In this context, with a visual stimulus, the bursting activity may differ from spontaneous bursting. For the additional coding space, some burst parameters, including spike count and burst duration, can increase further compared with spontaneous bursting. Besides, the increase of burst duration may induce the increase of IBI for full recovery during the quiescence period before the neuron can burst again.

It will be essential to investigate the change in burst synchronization with a visual stimulus. For spontaneous bursting, synchronized bursts are mainly generated through direct connections by a gap-junction channel called connexin-36 between RGCs [63]. With a visual stimulus, the light activates a series of retinal circuits, including photoreceptors and bipolar cells. Then, light-driven presynaptic inputs induce RGC firing. Network-mediated input through a chemical synapse by a bipolar cell relay to RGCs will further increase burst synchronization. This network-mediated input to RGCs may augment the burst correlation in mouse retina as well as in monkey retina. It would be interesting to observe if the species difference in the burst synchrony index will be preserved even with visual stimuli.

Need for in vivo dual recording of RGC and LGN

Our study showed an in-vitro assessment of RGC population activity using a multi-channel recording system. Since the simultaneous recording of multiple RGCs was possible, timely synchronized bursts could be found in the retina, especially in monkey RGCs with a spacing of 200 µm. In conclusion, we suggest that the pairwise burst correlation between RGCs contributes to reliable information transfer to LGN.
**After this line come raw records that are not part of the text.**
(* ===== verification/ObjectPrimitives.v ===== *)
(** The primitives on objects: vm/objects.cpp.

    [primitive_become] replaces every reference to one object by a reference to
    another: its fixup is an instance of [Fixup], and the visitor of the
    collectors does the rest. *)

From S2P Require Import Prelude.
From S2P Require Import Layouts.
From S2P Require Import Memory.
From S2P Require Import Bytes.
From S2P Require Import Effects.
From S2P Require Import FreeList.
From S2P Require Import Spaces.
From S2P Require Import DataHeap.
From S2P Require Import Objects.
From S2P Require Import CodeBlocks.
From S2P Require Import Relocation.
From S2P Require Import Callbacks.
From S2P Require Import SlotVisitor.
From S2P Require Import Collectors.
From S2P Require Import Compaction.
From S2P Require Import GC.
From S2P Require Import VM.
From S2P Require Import Room.
From S2P Require Import Contexts.
From S2P Require Import HeapArrays.
Local Open Scope Z_scope.
Local Open Scope cell_scope.

(** src/vm/tagged.hpp:7-9 [tag_dynamic] *)
Definition tag_dynamic (m : memory) (value : Z) : result Z :=
  header ← load m value; Ok (tag (header_type header) value).

Section primitives.
Context `{!linkage, !os_memory}.

(** The address of an element of [special_objects]. *)
Definition special_slot (n : Z) : Z := special_objects_address +& (8 *& n).

(** src/vm/objects.cpp:12-15 [primitive_special_object] *)
Definition primitive_special_object : eff vm () :=
  w ← ctx_peek;
  n ← fixnum_of w;
  value ← reads (λ m, load m (special_slot n));
  ctx_replace value.

(** src/vm/objects.cpp:17-21 [primitive_set_special_object] *)
Definition primitive_set_special_object : eff vm () :=
  w ← ctx_pop;
  n ← fixnum_of w;
  value ← ctx_pop;
  writes (λ m, store m (special_slot n) value).

(** src/vm/objects.cpp:23-27 [primitive_identity_hashcode] *)
Definition primitive_identity_hashcode : eff vm () :=
  tagged ← ctx_peek;
  header ← reads (λ m, load m (UNTAG tagged));
  ctx_replace (tag_fixnum (hashcode header)).

(** src/vm/objects.cpp:29-35 [primitive_compute_identity_hashcode] *)
Definition primitive_compute_identity_hashcode : eff vm () :=
  tagged ← ctx_pop;
  let obj := UNTAG tagged in
  _ ← change (λ v, with_counter v (object_counter v +& 1));
  counter ← ask object_counter;
  _ ← (if counter =? 0 then change (λ v, with_counter v (object_counter v +& 1)) else mret ());
  counter ← ask object_counter;
  writes (λ m, header ← load m obj; store m obj (set_hashcode header (Z.lxor obj counter))).

(** src/vm/objects.cpp:37-45 [primitive_set_slot] *)
Definition primitive_set_slot : eff vm () :=
  w ← ctx_pop;
  slot ← fixnum_of w;
  tagged ← ctx_pop;
  value ← ctx_pop;
  let slot_ptr := UNTAG tagged +& (8 *& slot) in
  _ ← writes (λ m, store m slot_ptr value);
  vm_write_barrier slot_ptr.

(** src/vm/objects.cpp:48-59 [primitive_clone] *)
Definition primitive_clone : eff vm () :=
  value ← ctx_peek;
  rooted value (λ obj,
    value ← root_value TYPE_COUNT obj;
    if immediate_p value then mret ()
    else
      size ← reads (λ m, object_size m value);
      new_obj ← vm_allot (TAG value) size;
      old ← root_untagged TYPE_COUNT obj;
      _ ← writes (λ m, copy_bytes m new_obj old (Z.to_nat size));
      _ ← writes (λ m, header ← load m new_obj; store m new_obj (set_hashcode header 0));
      new_value ← reads (λ m, tag_dynamic m new_obj);
      ctx_replace new_value).

(** src/vm/objects.cpp:62-64 [primitive_size] *)
Definition primitive_size : eff vm () :=
  value ← ctx_peek;
  size ← reads (λ m, object_size m value);
  boxed ← box_unsigned_cell size;
  ctx_replace boxed.
(* ===== verification/Callstacks.v ===== *)
(** Captured call stacks, vm/callstack.cpp, and the primitives on the code heap,
    vm/code_heap.cpp. *)

From S2P Require Import Prelude.
From S2P Require Import Layouts.
From S2P Require Import Memory.
From S2P Require Import Bytes.
From S2P Require Import Effects.
From S2P Require Import FreeList.
From S2P Require Import Spaces.
From S2P Require Import DataHeap.
From S2P Require Import Objects.
From S2P Require Import CodeBlocks.
From S2P Require Import Relocation.
From S2P Require Import Callbacks.
From S2P Require Import SlotVisitor.
From S2P Require Import GC.
From S2P Require Import VM.
From S2P Require Import Room.
From S2P Require Import Aliens.
From S2P Require Import Contexts.
From S2P Require Import HeapArrays.
From S2P Require Import ObjectPrimitives.
From S2P Require Import Jit.
From S2P Require Import Quotations.
From S2P Require Import InlineCache.
Local Open Scope Z_scope.
Local Open Scope cell_scope.

Section callstacks.
Context `{!linkage, !os_memory}.

(** * Capture *)

(** src/vm/callstack.cpp:6-10 [allot_callstack] *)
Definition allot_callstack (size : Z) : eff vm Z :=
  stack ← vm_allot CALLSTACK_TYPE (callstack_object_size size);
  _ ← writes (λ m, put_field m stack 8 (tag_fixnum size));
  mret stack.

(** src/vm/callstack.cpp:22-28 [second_from_top_stack_frame] (part): [turns]
    turns of the loop. *)
Fixpoint skip_frames (m : memory) (code : code_heap) (bottom : Z) (turns : nat) (frame_top : Z) : result Z :=
  match turns with
  | 0%nat => Ok frame_top
  | S turns =>
      pred ← frame_predecessor m code frame_top;
      if bottom <=? pred then Ok frame_top else skip_frames m code bottom turns pred
  end.

(** src/vm/callstack.cpp:20-29 [second_from_top_stack_frame] *)
Definition second_from_top_stack_frame (c : context) : eff vm Z :=
  g ← ask vm_gc;
  reads (λ m, skip_frames m (code (collection g)) (callstack_bottom c) 2 (callstack_top c)).

(** src/vm/callstack.cpp:32-41 [capture_callstack]: the difference of two cells
    is never less than 0. *)
Definition capture_callstack (c : context) : eff vm Z :=
  top ← second_from_top_stack_frame c;
  let bottom := callstack_bottom c in
  let size := Z.max 0 (bottom -& top) in
  stack ← allot_callstack size;
  _ ← writes (λ m, copy_bytes m (stack +& sizeof_callstack) top (Z.to_nat size));
  mret (tag CALLSTACK_TYPE stack).

(** src/vm/callstack.cpp:44-47 [primitive_callstack_for] *)
Definition primitive_callstack_for : eff vm () :=
  v ← ctx_peek;
  p ← pinned_alien_offset v;
  other_ctx ← context_at p;
  stack ← capture_callstack other_ctx;
  ctx_replace stack.

(** * Walks that allocate *)

(** src/vm/callstack.hpp:18-30 [iterate_callstack_object] (part): One turn of
    the loop; the stack is in a data root, because the iterator may move it,
    and the iterator has a value [A] of its own. *)
Definition frames_body {A} (iterator : A → Z → Z → Z → Z → eff vm A) (stack frame_length : Z) (st : Z * A)
    : eff vm (Z * A + A) :=
  let '(frame_offset, a) := st in
  if frame_offset <? frame_length then
    s ← root_untagged CALLSTACK_TYPE stack;
    let frame_top := (s +& sizeof_callstack) +& frame_offset in
    addr ← reads (λ m, load m frame_top);
    g ← ask vm_gc;
    owner ← reads (λ _, code_block_for_address (code (collection g)) addr);
    frame_size ← reads (λ m, stack_frame_size_for_address m owner addr);
    a ← iterator a frame_top frame_size owner addr;
    mret (inl (s64 (frame_offset + frame_size), a))
  else
    _ ← reads (λ _, check (frame_offset =? frame_length));
    mret (inr a).

(** src/vm/callstack.hpp:10-32 [iterate_callstack_object] *)
Definition iterate_frames {A} (iterator : A → Z → Z → Z → Z → eff vm A) (stack_ : Z) (a : A) : eff vm A :=
  rooted (tag CALLSTACK_TYPE stack_) (λ stack,
    s ← root_untagged CALLSTACK_TYPE stack;
    frame_length ← reads (λ m, l ← field m s 8; untag_fixnum l);
    loop (frames_body iterator stack frame_length) (0, a)).

(** The nested calls that the stack of C has room for. *)
Context (depth : nat).

(** src/vm/callstack.cpp:55-69 [primitive_callstack_to_array] (part):
    [stack_frame_accumulator]. *)
Definition stack_frame_accumulator (frames : growable) (frame_top size owner addr : Z) : eff vm growable :=
  q ← reads (λ m, owner_quot m owner);
  rooted q (λ executing_quot,
    o ← reads (λ m, field m owner 8);
    rooted o (λ executing,
      n ← scan depth owner addr;
      rooted n (λ scan,
        x ← root_value TYPE_COUNT executing;
        frames ← vm_growable_add frames x;
        x ← root_value TYPE_COUNT executing_quot;
        frames ← vm_growable_add frames x;
        x ← root_value TYPE_COUNT scan;
        vm_growable_add frames x))).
Our future work is to investigate how correlated bursting activity contributes to the changes in LGN. To do this, we must record RGC and LGN signals simultaneously. Some studies showed that in vivo dual recording experiments were performed on single-unit recordings of RGC and LGN [17, 73]. For RGC recording, they inserted a single parylene-coated tungsten microelectrode into the eye with the aid of an intraocular guide tube and a custom-made manipulator. For LGN recording, a series of surgical procedures such as craniotomy were performed. Subsequently, a single electrode was placed into the LGN, considering the retinotopic position of the LGN associated with the recorded RGC. A flexible multi-electrode chip is attached well to the RGC layer to record population activity of retinogeniculate neurons [74]. For LGN recordings, a high-density depth probe into the LGN [75] could be useful tools. Through this in vivo study, it will be possible to better understand the role of the RGC network for information transfer to LGN in the primate retinogeniculate system, which eventually helps us to comprehend the general strategy for information transmission through multiple communication in the nervous system.